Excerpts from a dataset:
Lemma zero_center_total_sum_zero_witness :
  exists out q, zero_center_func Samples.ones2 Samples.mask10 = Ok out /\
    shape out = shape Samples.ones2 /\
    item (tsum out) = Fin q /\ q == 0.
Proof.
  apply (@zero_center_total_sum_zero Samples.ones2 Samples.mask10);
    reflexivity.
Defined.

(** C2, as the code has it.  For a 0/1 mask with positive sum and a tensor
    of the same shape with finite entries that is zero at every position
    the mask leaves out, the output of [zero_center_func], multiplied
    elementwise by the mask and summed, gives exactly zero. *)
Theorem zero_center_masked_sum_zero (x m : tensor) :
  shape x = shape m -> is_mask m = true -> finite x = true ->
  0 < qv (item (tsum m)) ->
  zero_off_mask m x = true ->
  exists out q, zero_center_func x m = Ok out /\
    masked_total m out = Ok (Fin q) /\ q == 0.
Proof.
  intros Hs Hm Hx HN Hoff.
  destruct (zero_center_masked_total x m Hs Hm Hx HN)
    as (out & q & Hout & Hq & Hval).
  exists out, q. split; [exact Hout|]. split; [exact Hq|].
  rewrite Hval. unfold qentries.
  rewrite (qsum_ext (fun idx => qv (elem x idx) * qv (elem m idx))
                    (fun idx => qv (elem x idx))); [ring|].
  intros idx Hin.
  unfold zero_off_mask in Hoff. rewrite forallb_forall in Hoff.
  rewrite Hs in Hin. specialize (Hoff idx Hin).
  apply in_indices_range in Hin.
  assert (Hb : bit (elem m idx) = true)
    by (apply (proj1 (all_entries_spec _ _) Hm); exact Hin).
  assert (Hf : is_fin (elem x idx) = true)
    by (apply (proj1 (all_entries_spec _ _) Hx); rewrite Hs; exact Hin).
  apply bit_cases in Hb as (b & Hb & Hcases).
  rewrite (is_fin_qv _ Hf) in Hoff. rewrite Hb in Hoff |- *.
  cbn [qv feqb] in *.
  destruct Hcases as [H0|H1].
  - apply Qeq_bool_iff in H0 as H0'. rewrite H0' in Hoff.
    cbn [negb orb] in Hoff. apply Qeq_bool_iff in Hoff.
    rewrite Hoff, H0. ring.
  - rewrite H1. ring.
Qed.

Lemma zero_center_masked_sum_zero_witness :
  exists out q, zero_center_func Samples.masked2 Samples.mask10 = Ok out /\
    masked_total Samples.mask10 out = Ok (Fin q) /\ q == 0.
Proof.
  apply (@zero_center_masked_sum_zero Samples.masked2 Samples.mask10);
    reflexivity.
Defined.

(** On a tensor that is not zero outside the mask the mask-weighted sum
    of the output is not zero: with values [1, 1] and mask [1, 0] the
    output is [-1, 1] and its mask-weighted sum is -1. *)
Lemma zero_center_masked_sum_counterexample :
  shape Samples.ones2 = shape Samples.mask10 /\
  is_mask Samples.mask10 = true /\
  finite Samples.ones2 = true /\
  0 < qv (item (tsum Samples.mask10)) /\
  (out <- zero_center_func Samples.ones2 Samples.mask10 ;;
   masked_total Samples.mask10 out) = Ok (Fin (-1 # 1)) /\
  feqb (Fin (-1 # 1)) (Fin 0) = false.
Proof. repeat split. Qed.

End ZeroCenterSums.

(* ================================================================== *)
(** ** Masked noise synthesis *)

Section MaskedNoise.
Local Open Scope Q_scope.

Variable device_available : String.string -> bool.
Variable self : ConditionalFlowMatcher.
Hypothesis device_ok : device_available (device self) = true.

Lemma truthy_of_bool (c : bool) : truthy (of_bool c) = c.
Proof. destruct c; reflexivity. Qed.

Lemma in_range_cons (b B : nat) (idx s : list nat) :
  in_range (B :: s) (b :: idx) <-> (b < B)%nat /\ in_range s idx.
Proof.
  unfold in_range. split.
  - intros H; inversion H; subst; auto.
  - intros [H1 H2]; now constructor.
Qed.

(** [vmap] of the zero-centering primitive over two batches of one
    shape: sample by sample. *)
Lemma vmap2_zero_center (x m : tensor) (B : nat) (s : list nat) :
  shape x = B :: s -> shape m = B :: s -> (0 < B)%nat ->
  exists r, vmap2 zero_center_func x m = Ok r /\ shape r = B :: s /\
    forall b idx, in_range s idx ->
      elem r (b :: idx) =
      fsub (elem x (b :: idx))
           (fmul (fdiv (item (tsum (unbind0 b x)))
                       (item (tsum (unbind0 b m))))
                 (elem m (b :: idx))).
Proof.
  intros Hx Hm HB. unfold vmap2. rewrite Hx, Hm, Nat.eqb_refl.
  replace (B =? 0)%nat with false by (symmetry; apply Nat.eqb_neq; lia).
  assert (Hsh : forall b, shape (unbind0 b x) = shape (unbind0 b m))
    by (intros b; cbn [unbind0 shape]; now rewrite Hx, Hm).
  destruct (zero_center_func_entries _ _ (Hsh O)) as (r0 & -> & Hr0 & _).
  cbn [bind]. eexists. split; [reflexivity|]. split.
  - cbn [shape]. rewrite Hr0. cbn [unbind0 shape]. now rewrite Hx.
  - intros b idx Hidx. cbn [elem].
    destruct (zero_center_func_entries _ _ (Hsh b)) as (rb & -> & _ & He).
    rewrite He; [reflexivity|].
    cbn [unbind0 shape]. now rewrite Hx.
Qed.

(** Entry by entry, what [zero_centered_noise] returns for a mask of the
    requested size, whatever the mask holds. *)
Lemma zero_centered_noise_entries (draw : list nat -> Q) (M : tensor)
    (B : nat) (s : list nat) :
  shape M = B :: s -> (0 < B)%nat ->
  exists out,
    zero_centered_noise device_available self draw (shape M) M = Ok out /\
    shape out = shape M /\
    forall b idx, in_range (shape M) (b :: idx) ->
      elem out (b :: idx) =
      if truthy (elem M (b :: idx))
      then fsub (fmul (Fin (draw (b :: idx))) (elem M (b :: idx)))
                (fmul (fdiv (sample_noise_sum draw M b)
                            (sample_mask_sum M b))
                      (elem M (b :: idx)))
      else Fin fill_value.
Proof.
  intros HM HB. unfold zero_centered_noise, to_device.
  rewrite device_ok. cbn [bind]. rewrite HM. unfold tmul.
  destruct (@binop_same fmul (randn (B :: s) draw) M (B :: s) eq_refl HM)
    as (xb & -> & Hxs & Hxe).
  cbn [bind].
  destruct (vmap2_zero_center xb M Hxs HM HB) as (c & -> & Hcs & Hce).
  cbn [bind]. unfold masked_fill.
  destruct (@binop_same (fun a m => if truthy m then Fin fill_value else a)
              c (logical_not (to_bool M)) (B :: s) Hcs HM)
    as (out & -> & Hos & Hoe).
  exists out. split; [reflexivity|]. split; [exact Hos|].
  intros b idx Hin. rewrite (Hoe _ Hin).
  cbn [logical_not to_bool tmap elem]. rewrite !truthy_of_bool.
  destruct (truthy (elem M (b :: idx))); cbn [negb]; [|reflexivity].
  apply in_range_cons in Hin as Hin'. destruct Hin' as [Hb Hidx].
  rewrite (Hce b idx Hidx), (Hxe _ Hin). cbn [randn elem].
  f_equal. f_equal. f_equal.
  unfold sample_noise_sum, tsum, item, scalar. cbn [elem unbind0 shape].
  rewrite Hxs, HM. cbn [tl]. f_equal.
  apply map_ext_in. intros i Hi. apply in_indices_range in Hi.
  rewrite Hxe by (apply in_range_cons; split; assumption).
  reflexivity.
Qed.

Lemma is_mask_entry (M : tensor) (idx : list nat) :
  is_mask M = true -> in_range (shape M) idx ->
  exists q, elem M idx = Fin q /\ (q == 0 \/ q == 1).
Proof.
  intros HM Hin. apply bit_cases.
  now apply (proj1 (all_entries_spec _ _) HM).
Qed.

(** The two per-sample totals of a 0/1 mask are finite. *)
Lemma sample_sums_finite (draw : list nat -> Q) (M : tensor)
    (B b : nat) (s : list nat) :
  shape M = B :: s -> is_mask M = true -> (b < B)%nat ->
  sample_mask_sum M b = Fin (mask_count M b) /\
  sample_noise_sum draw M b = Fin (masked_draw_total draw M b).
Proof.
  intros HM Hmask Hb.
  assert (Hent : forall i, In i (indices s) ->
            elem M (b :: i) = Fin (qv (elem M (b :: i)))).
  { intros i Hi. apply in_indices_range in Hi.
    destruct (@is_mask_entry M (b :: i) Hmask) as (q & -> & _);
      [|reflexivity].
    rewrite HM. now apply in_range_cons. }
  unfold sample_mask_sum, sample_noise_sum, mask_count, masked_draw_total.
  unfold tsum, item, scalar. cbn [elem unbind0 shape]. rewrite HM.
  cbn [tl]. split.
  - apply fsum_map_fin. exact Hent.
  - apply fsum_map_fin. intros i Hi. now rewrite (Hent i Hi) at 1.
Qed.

**What to do**. What do the lines above say from the one containing "elem r (b :: idx)" down to the one containing "requested size, whatever"? Return them exactly, both end lines included, and only them.

**Exercise response**.
      elem r (b :: idx) =
      fsub (elem x (b :: idx))
           (fmul (fdiv (item (tsum (unbind0 b x)))
                       (item (tsum (unbind0 b m))))
                 (elem m (b :: idx))).
Proof.
  intros Hx Hm HB. unfold vmap2. rewrite Hx, Hm, Nat.eqb_refl.
  replace (B =? 0)%nat with false by (symmetry; apply Nat.eqb_neq; lia).
  assert (Hsh : forall b, shape (unbind0 b x) = shape (unbind0 b m))
    by (intros b; cbn [unbind0 shape]; now rewrite Hx, Hm).
  destruct (zero_center_func_entries _ _ (Hsh O)) as (r0 & -> & Hr0 & _).
  cbn [bind]. eexists. split; [reflexivity|]. split.
  - cbn [shape]. rewrite Hr0. cbn [unbind0 shape]. now rewrite Hx.
  - intros b idx Hidx. cbn [elem].
    destruct (zero_center_func_entries _ _ (Hsh b)) as (rb & -> & _ & He).
    rewrite He; [reflexivity|].
    cbn [unbind0 shape]. now rewrite Hx.
Qed.

(** Entry by entry, what [zero_centered_noise] returns for a mask of the
    requested size, whatever the mask holds. *)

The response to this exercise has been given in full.